Apalagi, berjualan di trotoar tak mengeluarkan biaya sewa, berbeda dengan lapak di Pasar Sore. Para pedagang akan dipatok biaya sewa sebesar Rp40 ribu per hari, meskipun biaya sewa ini belum diwajibkan di awal penempatan.
“Kalau disini (trotoar) tidak bayar, kalau disana setelah beberapa bulan akan bayar. Disini juga pendapatan bisa mencapai Rp200-250 ribu per hari, jauh jika berjualan disana (Pasar Sore),” ungkapnya.
Sebelumnya, kata dia, pegawai dari instasi terkait telah mendatangi para pedagang yang berjualan di trotoar dan mengimbau agar mereka mau pindah lagi ke Pasar Sore.
“Tapi kami minta tetap berjualan disini saja, karena kalau pindah kesana kasian tak ada yang beli dagangan kami,” harapnya.
Pedagang lainnya, Ferry menambahkan, bahwa dirinya sebelumnya telah berjualan di pasar sore selama satu bulan lebih.
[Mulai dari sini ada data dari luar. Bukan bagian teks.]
(* ===== verification/ProducerConsumerSem.v ===== *)
(** * ProducerConsumerSem: producer-consumer-problem-semaphore.c

    The same program with semaphores: [space_sem] counts the free places,
    [items_sem] the items, [buffer_sem] admits one thread to the buffer.  The
    critical sections do not look at the number of free places: the semaphores
    alone keep the accesses in bounds. *)
From Stdlib Require Import Ascii.
From stdpp Require Import prelude list.
From S2P Require Import Prelude CMonad SecretCode BoundedBuffer ProducerConsumer.

Module Semaphores.
Inductive place :=
  | Top
  | Check (item : Z)               (* at the test of is_exiting *)
  | WaitFirst (item : Z)           (* at sem_wait of space_sem or items_sem *)
  | WaitBuffer (item : Z)          (* at sem_wait of buffer_sem *)
  | Critical (item : Z)
  | PostBuffer (item : Z)
  | PostSecond (item : Z)          (* at sem_post of items_sem or space_sem *)
  | Returned (item : Z) (result : Z)
  | Exited.
#[export] Instance place_eq_dec : EqDecision place.
Proof. solve_decision. Defined.

Record state := State {
  sbuf : buf;
  buffer_sem : Z;
  space_sem : Z;
  items_sem : Z;
  is_exiting : bool;
  places : list (role * place);
  main_at : main_place;
  inserted : list Z;
  removed : list Z;
  messages : list message
}.

Inductive result := Next (s : state) | Blocked | Undefined.

Definition goto (i : nat) (r : role) (p : place) (s : state) : state :=
  State (sbuf s) (buffer_sem s) (space_sem s) (items_sem s) (is_exiting s) (<[i := (r, p)]> (places s))
    (main_at s) (inserted s) (removed s) (messages s).
Definition set_sems b sp it s :=
  State (sbuf s) b sp it (is_exiting s) (places s) (main_at s) (inserted s) (removed s) (messages s).
Definition say m s :=
  State (sbuf s) (buffer_sem s) (space_sem s) (items_sem s) (is_exiting s) (places s)
    (main_at s) (inserted s) (removed s) (messages s ++ [m]).
Definition insert_done b item s :=
  State b (buffer_sem s) (space_sem s) (items_sem s) (is_exiting s) (places s)
    (main_at s) (inserted s ++ [item]) (removed s) (messages s).
Definition remove_done b item s :=
  State b (buffer_sem s) (space_sem s) (items_sem s) (is_exiting s) (places s)
    (main_at s) (inserted s) (removed s ++ [item]) (messages s).

(** [insert_item] and [remove_item]; [sem_wait] blocks at 0, [sem_post] adds one.
    What happens between the wait and the post of [buffer_sem] is one step: no
    other thread is there at the same time, which [semaphores_safe] shows, and only
    these sections touch the buffer. *)
Definition item_step (i : nat) (r : role) (p : place) (s : state) : result :=
  match p with
  | Check item => Next (goto i r (if is_exiting s then Returned item (-1) else WaitFirst item) s)
  | WaitFirst item =>
      match r with
      | Producer =>
          if 0 <? space_sem s
          then Next (goto i r (WaitBuffer item) (set_sems (buffer_sem s) (space_sem s - 1) (items_sem s) s))
          else Blocked
      | Consumer =>
          if 0 <? items_sem s
          then Next (goto i r (WaitBuffer item) (set_sems (buffer_sem s) (space_sem s) (items_sem s - 1) s))
          else Blocked
      end
  | WaitBuffer item =>
      if 0 <? buffer_sem s
      then Next (goto i r (Critical item) (set_sems (buffer_sem s - 1) (space_sem s) (items_sem s) s))
      else Blocked
  | Critical item =>
      match r with
      | Producer =>
          match put item (sbuf s) with
          | Ok _ b => Next (goto i r (PostBuffer item) (insert_done b item s))
          | _ => Undefined
          end
      | Consumer =>
          match take_first (sbuf s) with
          | Ok x b => Next (goto i r (PostBuffer x) (remove_done b x s))
          | _ => Undefined
          end
      end
  | PostBuffer item =>
      Next (goto i r (PostSecond item) (set_sems (buffer_sem s + 1) (space_sem s) (items_sem s) s))
  | PostSecond item =>
      match r with
      | Producer =>
          Next (goto i r (Returned item 0) (set_sems (buffer_sem s) (space_sem s) (items_sem s + 1) s))
      | Consumer =>
          Next (goto i r (Returned item 0) (set_sems (buffer_sem s) (space_sem s + 1) (items_sem s) s))
      end
  | _ => Blocked
  end.

(** [producer] and [consumer], around them. *)
Definition loop_step (rnd : Z) (i : nat) (r : role) (p : place) (s : state) : result :=
  match p with
  | Top => Next (goto i r (Check (if decide (r = Producer) then rnd else 0)) s)
  | Returned item result =>
      if result =? -1 then
        if is_exiting s then Next (goto i r Exited (say (Exiting r) s))
        else Next (goto i r Top (say (if decide (r = Producer) then BufferFull else BufferEmpty) s))
      else Next (goto i r Top (say (if decide (r = Producer) then Produced item else Consumed item) s))
  | _ => Blocked
  end.

Definition thread_step (rnd : Z) (i : nat) (s : state) : result :=
  match places s !! i with
  | None => Blocked
  | Some (r, p) =>
      match p with
      | Top | Returned _ _ => loop_step rnd i r p s
      | Exited => Blocked
      | _ => item_step i r p s
      end
  end.

Definition set_main b m s :=
  State (sbuf s) (buffer_sem s) (space_sem s) (items_sem s) b (places s) m (inserted s) (removed s) (messages s).

Definition main_step (s : state) : result :=
  match main_at s with
  | Sleeping => Next (set_main true (Joining 0) s)
  | Joining k =>
      match places s !! k with
      | None => Next (set_main (is_exiting s) Finished s)
      | Some (_, Exited) => Next (set_main (is_exiting s) (Joining (S k)) s)
      | Some _ => Blocked
      end
  | Finished => Blocked
  end.

Inductive step (s : state) : state → Prop :=
  | step_thread rnd i s' : thread_step rnd i s = Next s' → step s s'
  | step_main s' : main_step s = Next s' → step s s'.

(** [sem_init] with 1, [BUFFER_SIZE] and 0. *)
Definition start (np nc : nat) : state :=
  State (Buf (replicate 5 0) BUFFER_SIZE) 1 BUFFER_SIZE 0 false
    (replicate np (Producer, Top) ++ replicate nc (Consumer, Top)) Sleeping [] [] [].

Inductive reachable (np nc : nat) : state → Prop :=
  | reach_start : reachable np nc (start np nc)
  | reach_step s s' : reachable np nc s → step s s' → reachable np nc s'.

(** [main] up to [sleep]. *)
Definition main (os : pc_os) (argv : list (list ascii)) : C buf (Z + state) :=
  r ← create_all os argv;
  match r with
  | inl code => mret (inl code)
  | inr (np, nc) =>
      b ← get id;
      mret (inr (State b 1 BUFFER_SIZE 0 false
        (replicate np (Producer, Top) ++ replicate nc (Consumer, Top)) Sleeping [] [] []))
  end.
End Semaphores.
Namun karena kondisi pasar yang sepi, ia bersama pedagang lainnya memilih berjualan kembali di trotoar.
“Saya bersama tiga pedagang lainnya paling terakhir keluar dari pasar sore, berjualan disini (trotoar) baru sekitar satu mingguan ini,” ujarnya.
Ia menyebut, bahwa para pedagang sebelumnya sempat mengeluh kepada pemerintah terkait sepinya pembeli, namun keluhan tersebut belum ada solusi sehingga mereka memilih keluar.
Mereka juga berharap, bisa tetap berjualan di trotoar ketimbang harus kembali berjualan di pasar sore, sebab kondisi pasar yang kurang menguntungkan bagi mereka.
“Terkadang lucu, saking sepinya, kita pedagang hanya melihat satu sama lainnya karena tidak ada pengunjung. Sementara berdagang inikan mata pencaharian kami, tapi kalau tidak ada pembeli bagaimana bisa makan,” pungkasnya. (un)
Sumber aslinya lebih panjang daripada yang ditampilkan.